Abstencionismo hace peligrar democracia en Costa Rica: obispo

Si continúa en aumento el abstencionismo en Costa Rica, será el fin de la democracia en este país, advirtió hoy aquí el nuevo obispo costarricense, el franciscano Gabriel Enrique Montero.

El abstencionismo no es solución, indicó Montero en conferencia de prensa, durante la cual se anunció su nombramiento como obispo de la sureña diócesis costarricense de San Isidro de El General.

Montero, sacerdote de la Orden de los Franciscanos Menores Conventuales, fue nombrado este martes por el Papa Francisco en reemplazo de Guillermo Loría, quien renunció al cargo a raíz de que cumplió 75 años de edad.

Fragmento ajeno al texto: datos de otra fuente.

(** What leaves memory below a cutoff. *)
Lemma inv_cut F canon (bc : Blockchain D) cutoff :
  inv F canon bc -> cutoff <= Block_Height (head bc) ->
  inv (Z.max F cutoff) canon
    (with_caches (liveBlocks (blockCache bc) (genesis bc) cutoff) (liveStates (blockCache bc) (states bc) cutoff) bc).
Proof.
  intros [Hs [Mc Ms Ma Mt] [Cl Cst Ca Ci Cb Ch Ct Cd Cw Cx] Hcf [hs Hhs]] Hcut.
  assert (forall h s, liveStates (blockCache bc) (states bc) cutoff !! h = Some s -> states bc !! h = Some s) as Hsub.
  { intros h s [Hl _]%map_lookup_filter_Some. done. }
  assert (forall b s, stored (contents (db bc)) b -> cutoff <= Block_Height b -> states bc !! Block_Hash b = Some s ->
    liveStates (blockCache bc) (states bc) cutoff !! Block_Hash b = Some s) as Hkeep.
  { intros b s Hb Hge Hl. apply map_lookup_filter_Some. split; [done|]. destruct (Ms _ _ Hl) as (b' & Hb' & _ & _).
    destruct (Mc _ _ Hb') as [E Hsb]. apply (stored_inj P _ b' b Hsb Hb) in E as ->. cbn [fst]. rewrite Hb'. by apply Z.leb_le. }
  split; cbn [with_caches db].
  - destruct Hs as [Sk Sb Sg S0 St Sa Sl Sw Sr]. split; try done. intros b Hb Hne. destruct (Sl b Hb Hne); [by left|right; lia].
  - split; cbn [with_caches db blockCache states genesisSupply].
    + intros h b [Hl _]%map_lookup_filter_Some. auto.
    + intros h s Hl. pose proof Hl as [Hs' Hc]%map_lookup_filter_Some. destruct (Ms _ _ Hs') as (b & Hb & HF & Hok). cbn [fst] in Hc.
      rewrite Hb in Hc. apply Z.leb_le in Hc. exists b. split_and!; [|lia|done].
      apply map_lookup_filter_Some. split; [done|]. by left.
    + intros b Hb HF. destruct (Ma b Hb) as [s Hl]; [lia|]. exists s. apply Hkeep; [done|lia|done].
    + intros b s q Hb Hne Hl%Hsub Hq%Hsub. eauto.
  - split; cbn [with_caches db states head]; try done.
    + intros s Hl%Hsub. auto.
    + intros b s q Hb Hl%Hsub Hq%Hsub. auto.
  - by destruct Hcf.
  - cbn [with_caches states head]. exists hs. apply Hkeep; [|done..]. rewrite Forall_forall in Cst. apply Cst.
    apply last_Some in Ca as [l' ->]. set_solver.
Qed.

(** What never changes. *)
Definition same_config (bc bc' : Blockchain D) : Prop :=
  chainID bc' = chainID bc /\ genesis bc' = genesis bc /\ genesisDifficulty bc' = genesisDifficulty bc
  /\ retention bc' = retention bc /\ genesisSupply bc' = genesisSupply bc /\ split bc' = split bc.

(** The collector removes orphans or nothing. *)
Lemma gcOrphans_ok F canon (bc : Blockchain D) cutoff :
  inv F canon bc -> cutoff <= F -> (forall h b, blockCache bc !! h = Some b -> cutoff <= Block_Height b \/ b = gb) ->
  exists d', gcOrphans cutoff bc = (with_db d' bc, Returns tt) /\ inv F canon (with_db d' bc).
Proof.
  intros Hi Hcut Hc. unfold gcOrphans. rewrite Iterate_law, (cf_genesis _ _ (inv_config _ _ _ _ _ Hi)).
  destruct (scan_keys (contents (db bc)) [prefixBlock]) as (ks & -> & _ & Hks).
  destruct (belowCutoff_ok F (contents (db bc)) cutoff ks (inv_store _ _ _ _ _ Hi)) as (below & -> & Hb); [intros; by apply Hks|].
  destruct (gcDelete_fold (db bc) below []) as (xs & -> & Hxs). cbn [app].
  destruct (0 <? _); [|exists (db bc); by destruct bc]. unfold commit.
  destruct (Commit_law (db bc) (concat (map gc_ops xs))) as [(d' & -> & Ed)|(d' & e & -> & Ed)]; exists d'; (split; [done|]).
  - eapply inv_collect; [done..| |done]. rewrite Forall_forall in Hb. intros x Hx. destruct (Hxs x Hx). auto.
  - by apply inv_db.
Qed.

(** Pruning always succeeds: it raises the floor and keeps the chain. *)
Lemma prune_ok F canon (bc : Blockchain D) :
  inv F canon bc ->
  exists bc' F', prune bc = (bc', Returns tt) /\ F <= F' /\ inv F' canon bc' /\ head bc' = head bc /\ same_config bc bc'.
Proof.
  intros Hi. unfold prune. destruct (Z.leb_spec (Block_Height (head bc)) (retention bc)) as [|Hgt].
  { exists bc, F. split_and!; [done|lia|done..]. }
  pose proof (head_stored _ _ _ _ _ Hi) as Hh.
  pose proof (stored_height P _ _ Hh). pose proof (cf_retention _ _ (inv_config _ _ _ _ _ Hi)).
  unfold u64. rewrite (Z.mod_small (Block_Height (head bc) - retention bc)) by lia. set (cutoff := Block_Height (head bc) - retention bc).
  pose proof (inv_cut F canon bc cutoff Hi ltac:(lia)) as Hi'. cbn [with_caches head].
  destruct (_ =? 0); [|eexists _, _; split; [done|]; split_and!; [|exact Hi'|done..]; lia].
  edestruct (gcOrphans_ok _ _ _ cutoff Hi') as (d' & -> & Hi''); [lia| |].
  { intros h b [Hl Hb]%map_lookup_filter_Some. cbn [fst snd] in Hb. destruct Hb as [|Eh]; [by left|right].
    destruct (mi_cache _ _ _ _ (inv_mem _ _ _ _ _ Hi) _ _ Hl) as [E Hs].
    apply (stored_inj P _ b gb Hs); [apply (si_genesis _ _ _ _ (inv_store _ _ _ _ _ Hi))|].
    by rewrite E, Eh, (cf_genesis _ _ (inv_config _ _ _ _ _ Hi)). }
  eexists _, _. split; [done|]. split_and!; [|exact Hi''|done..]. lia.
Qed.

End ChainProofs.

"No puedo compartir que la gente opte por el abstencionismo como una solución (...) Si el abstencionismo sigue creciendo, podemos estar seguros que ese es el fin de la democracia en Costa Rica", indicó en el encuentro con periodistas en la sede de la Nunciatura Apostólica.

Asimismo, sostuvo que los candidatos presidenciales que contenderán en febrero próximo deben tomar en cuenta el descontento de los costarricenses respecto a la clase política y tienen que aprender la lección de que se gobierna para la población, no para sectores.

"Si ellos no aprenden la lección que gobernar es gobernar para el pueblo, y no gobernar para ellos o para sus amigos íntimos (...) yo creo que la deserción va a seguir, y será inevitable llegar a una crisis de la democracia", pronosticó.

Casi tres millones 100 mil costarricenses están inscritos para votar en las elecciones del 2 de febrero próximo, en las que se elegirán al mandatario, dos vicepresidentes y a los 57 miembros de la Asamblea Legislativa (congreso unicameral) para el periodo 2014-2018.

En esta nación centroamericana de aproximadamente 4.6 millones de habitantes y algo más de tres millones de votantes registrados, el abstencionismo electoral es un fenómeno al alza en términos generales.

Durante el periodo de 1962 a 1994 se mantuvo en alrededor de 20 por ciento, hasta llegar a casi 35 por ciento en los comicios presidenciales y parlamentarios de 2006, para descender en los más recientes (2010) a casi 31 por ciento.